I had come a long way from where it all started. The pattern I had looked to for strength and confidence as a child had become something else entirely. But in its own way, plaid continued to instill confidence. On a loom of inferiority, I still found a way to weave an unapologetic version of myself. I’ll always picture college me with a hand on her plaid-covered hip, head cocked to the side as some supposed genius flirted with me and my group of friends.
But even with my newfound miniskirted bravado, imposter syndrome weighed heavily in the back of my mind. As I leaned cooly on the edge of beer pong tables, I still feared someone from my past would expose me at any minute as a fraudulent loser. Exactly eight other kids from my high school attended my college, and I avoided them all like an 8 AM class. At one point, against my will, an almost-valedictorian who proudly broke curves back in our AP days ended up at a house party I was hosting. He raided our top drawer for aluminum foil, which he fashioned around his front teeth in the style of Lil Wayne. In retrospect, he was probably worried about the same exact thing I was, and I granted him no mercy. As soon as he left, I delighted in telling my housemates that he was the biggest dork in my graduating class.

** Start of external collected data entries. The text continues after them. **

(** * gdrivetoolbox: a shallow embedding of [auth/auth.go] and [deploy/deploy.go]

    The repository is a thin client over the Google OAuth2 token endpoint and
    the Drive v3 REST API.  Each exported Go function is a straight line of
    local checks, HTTP round trips and JSON decodings with early returns.

    The embedding keeps that shape:
    - a Go function body is a computation in the monad [M R], which threads
      the list of requests handed to [http.DefaultClient.Do] so far and can
      stop with [Return r] (a Go [return]) or with [Panic] (a nil dereference);
      running a body on the history [h] gives its outcome and the history
      extended by the requests it issued;
    - the Go standard library ([encoding/json], [net/url], [path/filepath],
      [mime], the wire format of [mime/multipart]) is the class [GoLib];
    - the machine and the network ([os.Stat], [os.Open], the HTTP transport,
      the random multipart boundary) are the class [World].

    Status lines printed with [fmt.Println]/[fmt.Printf] and the deferred
    [resp.Body.Close()] calls have no effect on results or requests and are
    not modelled. *)

From Stdlib Require Import ZArith String Ascii DecimalString Bool List Lia.
From stdpp Require Import base strings gmap list.
Lemma filter_not_in_nonempty π network_out :
  (0 < size (filter_not_in π network_out))%nat
  ↔ ∃ key, key ∈ dom network_out ∧ key ∉ action_space_keys π.
Proof.
  split.
  - intros Hpos.
    destruct (map_size_ne_0_lookup_1 (filter_not_in π network_out))
      as [key [x Hx]]; [lia|].
    rewrite filter_not_in_lookup in Hx. case_decide; [done|].
    exists key. split; [by apply elem_of_dom_2 with x|done].
  - intros (key & Hdom & Hout). apply elem_of_dom in Hdom as [x Hx].
    assert (size (filter_not_in π network_out) ≠ 0%nat); [|lia].
    apply map_size_ne_0_lookup_2 with key.
    rewrite filter_not_in_lookup, decide_False by done. by exists x.
Qed.

Lemma strict_superset_outside π network_out :
  action_space_keys π ⊂ dom network_out →
  ∃ key, key ∈ dom network_out ∧ key ∉ action_space_keys π.
Proof.
  intros [Hsub Hnot].
  destruct (any_key_outside π network_out) eqn:Hany.
  - by apply any_key_outside_true.
  - destruct Hnot. by apply any_key_outside_false.
Qed.

Lemma call_network_bound σ net s obs_t :
  σ !! net = Some s → call_network σ net obs_t = Ok (module_call s obs_t).
Proof. intros Hs. unfold call_network. by rewrite Hs. Qed.

(** C2.  When the keys of the network output strictly include the action
    space keys, the sub-step output holds as action logits the output
    restricted to the action space keys and as embedding logits the
    remaining entries, of which there is at least one; when the two key
    sets are equal, the action logits are the whole output, the embedding
    logits are None, and nothing is raised. *)
Theorem compute_substep_policy_output_partition
    π σ obs actor_id temperature net s :
  network_for π actor_id = Ok net →
  σ !! net = Some s →
  let network_out := module_call s (convert_to_torch obs (_device π)) in
  (action_space_keys π ⊂ dom network_out →
   ∃ out emb,
     compute_substep_policy_output π σ obs actor_id temperature = Ok out
     ∧ dom (action_logits out) = action_space_keys π
     ∧ (∀ key, key ∈ action_space_keys π →
               action_logits out !! key = network_out !! key)
     ∧ embedding_logits out = Some emb
     ∧ emb ≠ ∅
     ∧ dom emb = dom network_out ∖ action_space_keys π
     ∧ (∀ key, key ∉ action_space_keys π → emb !! key = network_out !! key))
  ∧ (dom network_out = action_space_keys π →
     ∃ out,
       compute_substep_policy_output π σ obs actor_id temperature = Ok out
       ∧ action_logits out = network_out
       ∧ embedding_logits out = None).
Proof.
  intros Hnet Hs network_out. split.
  - intros Hstrict.
    pose proof (strict_superset_outside _ _ Hstrict) as Hout.
    unfold compute_substep_policy_output.
    rewrite Hnet. simpl. rewrite (call_network_bound _ _ _ _ Hs). simpl.
    fold network_out.
    rewrite (proj2 (any_key_outside_true π network_out) Hout).
    eexists _, _. split; [reflexivity|]. simpl.
    split; [|split; [|split; [|split; [|split]]]].
    + rewrite dom_filter_in. destruct Hstrict as [Hsub _].
      apply set_eq. intros key. rewrite elem_of_intersection.
      split; [tauto|]. intros Hkey. split; [by apply Hsub|done].
    + intros key Hkey. by rewrite filter_in_lookup, decide_True.
    + reflexivity.
    + apply map_size_non_empty_iff.
      apply filter_not_in_nonempty in Hout. lia.
    + apply dom_filter_not_in.
    + intros key Hkey. by rewrite filter_not_in_lookup, decide_False.
  - intros Hdom.
    assert (Hsub : dom network_out ⊆ action_space_keys π) by (by rewrite Hdom).
    unfold compute_substep_policy_output.
    rewrite Hnet. simpl. rewrite (call_network_bound _ _ _ _ Hs). simpl.
    fold network_out.
    rewrite (proj2 (any_key_outside_false π network_out) Hsub).
    eexists. split; [reflexivity|]. done.
Qed.
(** The reader of encoding/json: a number is kept as its literal until it
    is stored, an object is gone through member by member. *)
Definition scan (text : string) : Outcome Json :=
  parse_text (fun literal => literal) (fun members => members) text.

(** [strconv.ParseInt(literal, 10, 64)]: the integer that a literal made of
    digits denotes, when 64 bits hold it. *)
Definition ParseInt (literal : string) : option Z :=
  match NilZero.int_of_string literal with
  | Some d =>
      let n := Z.of_int d in
      if (- 2 ^ 63 <=? n)%Z && (n <? 2 ^ 63)%Z then Some n else None
  | None => None
  end.

(** Whether a value can be stored to a field of the kind; [int] has 64
    bits. *)
Definition fits (k : Kind) (v : Json) : bool :=
  match k, v with
  | KString, JStr _ => true
  | KBool, JBool _ => true
  | KInt, JNum literal =>
      match ParseInt literal with
      | Some _ => true
      | None => false
      end
  | _, _ => false
  end.

(** The members of an object one after the other: a member of no field is
    skipped, [null] leaves the field as it is, a value of the wrong type
    is the error that is returned in the end, the first such. *)
Fixpoint store_members `{Network} {T} (fields : list (string * Kind))
    (set : string -> Json -> T -> T) (members : list (string * Json))
    (t : T) : Outcome T :=
  match members with
  | [] => Return t
  | (key, v) :: more =>
      match find_field fields key with
      | None => store_members fields set more t
      | Some (name, kind) =>
          match v with
          | JNull => store_members fields set more t
          | _ =>
              if fits kind v then store_members fields set more (set name v t)
              else Throw (UnmarshalTypeError name)
          end
      end
  end.

(** A JSON value decoded into a struct that starts as [zero]. *)
Definition decode_struct `{Network} {T} (fields : list (string * Kind))
    (set : string -> Json -> T -> T) (zero : T) (v : Json) : Outcome T :=
  match v with
  | JObj members => store_members fields set members zero
  | JNull => Return zero
  | _ => Throw (UnmarshalTypeError EmptyString)
  end.

(** [json.Unmarshal(text, &t)]: the text is one value. *)
Definition Unmarshal `{Network} {T} (fields : list (string * Kind))
    (set : string -> Json -> T -> T) (zero : T) (text : string) : Outcome T :=
  match scan text with
  | Return v => decode_struct fields set zero v
  | Throw _ => Throw (SyntaxError text)
  end.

Over time, my nighttime persona began to inform my daytime one as well. None of it went the way I’d expected, but with each passing semester, I understood my worth a little better. A 1600 showed the potential of a sixteen-year-old, but then what? There were other things I had to offer this world. Better things. I could raise my hand without fear and articulate a point more clearly than anyone in the room. In group projects, I was always the one with a plan. More intelligent people could wax poetic about a topic, but they often never did anything beyond that. I could concede that I didn’t know everything—it was the ability to lead, follow through, and finish that helped my professors view me as a strong thread, a standout thread, someone preventing the class from unraveling.
By junior year, the stack of books on my desk grew taller, sticky notes protruding from the sides. My favorite thing about the English building became the circle of smokers gathered outside it, freezing in their flannels, desperately inhaling toxic fumes. Their self-seriousness was something I relished. These were my people. We read and wrote and revised until we tore our hair out. We did it in our signature plaid. Inside that building, we intersected for a moment in time, weaving an earnest new pattern before going our separate ways.

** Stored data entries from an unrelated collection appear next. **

(** * ghira: GitHub issues reconciled into Jira tickets

    A shallow embedding of the reconciliation pipeline of
    [shiftstack/ghira] (main.go), of the vendored [bugwatcher] packages
    it calls ([pkg/query], [pkg/team]) and of the throttling HTTP client
    ([pkg/jiraclient]), with the properties of the specification stated
    over it.

    main.go holds two revisions of the program; the embedding follows
    the later one (lines 298-595), in which the producers are goroutines
    that feed channels and the roster comes from [pkg/team].

    Conventions.
    - A Go [string] is a Rocq [string] (a sequence of bytes).
    - A Go [int] is a [Z]; where the code computes with it, the 64-bit
      wrap-around is written out ([wrap64]).
    - A pointer that may be nil is an [option]; dereferencing [None] is
      the outcome [Panicked].
    - A goroutine feeding a channel is the finite list of values it sends
      together with the way it ends ([Ending]): the channel is closed,
      the goroutine returns without closing it, the process exits
      ([log.Fatalf]), or the goroutine is still waiting for the network.
    - The remote services are scripts: the list of replies the HTTP layer
      hands back, one per call.
    - The process is the state of its four goroutines (the fetcher, the
      filter stage, the search, and main), moved by a schedule: a
      goroutine takes a step of its own, or two goroutines meet at one of
      the three unbuffered channels ([main]). *)

From Stdlib Require Import ZArith Ascii String List Bool Lia.
From stdpp Require Import base option list strings gmap.

Local Open Scope Z_scope.

(** ** Go integers *)

Module GoInt.

Definition min_int : Z := - 2 ^ 63.
Definition max_int : Z := 2 ^ 63 - 1.

(** Two's-complement reduction of a mathematical integer to [int64]. *)
Definition wrap64 (z : Z) : Z := (z + 2 ^ 63) mod 2 ^ 64 - 2 ^ 63.
(** C1, as the code has it. For a code of length [0 < n <= 32] with at most
    [n] parity rows, whose generator rows are code words, and enough fuel:
    every message is encoded as a code word; [decode_word] of
    [cyclic_codes.h] returns that word and prints nothing;
    [decode_word] of [cyclic_codes_2.h] returns it and reports success when
    the code is cyclic, that is when the rotation of every code word is a
    code word. *)
Theorem round_trip_without_error :
  forall generator parity_check n message (fuel : nat),
    0 < n <= 32 -> size parity_check <= n ->
    (Z.to_nat n <= fuel)%nat -> (4 <= fuel)%nat ->
    (forall g, In g generator -> is_code_word parity_check n g = true) ->
    exists encoded_word,
      encode_word generator message = Ok encoded_word
      /\ is_code_word parity_check n encoded_word = true
      /\ WeightBound.decode_word (WeightBound.new generator parity_check n)
           fuel encoded_word
         = Ok (encoded_word, [])
      /\ (cyclic_code parity_check n ->
          Burst.decode_word (Burst.new generator parity_check n)
            fuel encoded_word
          = Ok (encoded_word, [decoded_successfully])).
Proof.
  intros generator parity_check n message fuel Hn Hr Hfuel H4 HG.
  pose proof (encoded_is_code_word generator parity_check n message HG) as Hw.
  exists (xor_all (selected_rows generator message)).
  split; [apply encode_word_value|]. split; [exact Hw|]. split.
  - apply weight_decode_code_word; try assumption; lia.
  - intros Hcyc. apply burst_decode_code_word; assumption.
Qed.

My childhood dreams of private school never came to fruition, but when I was twenty-two, I finally did enter those halls I’d spent so long imagining—as a teacher. I was aware of how absurdly young I looked, and even though I was teaching English to small classes of supposedly well-mannered twelve-year-olds, I feared they’d chew me up and spit me out. Still, I arrived on the first day of my first-ever teaching gig armed with a new haircut and a buffalo check button-down dress. The moment was immortalized in the staff ID hanging around my neck, the plastic still fresh and shiny from the printer.
In four lines of four, the uniformed students sat up straight, not only wearing plaid but for the moment, being plaid. I looked out my new classroom window into a beautiful courtyard, at once catching my reflection and my breath.
The intersecting lines of my dress gave me an orderly sense of calm. It was strong enough that when I said “Hello students, I’m your new English teacher,” I believed it.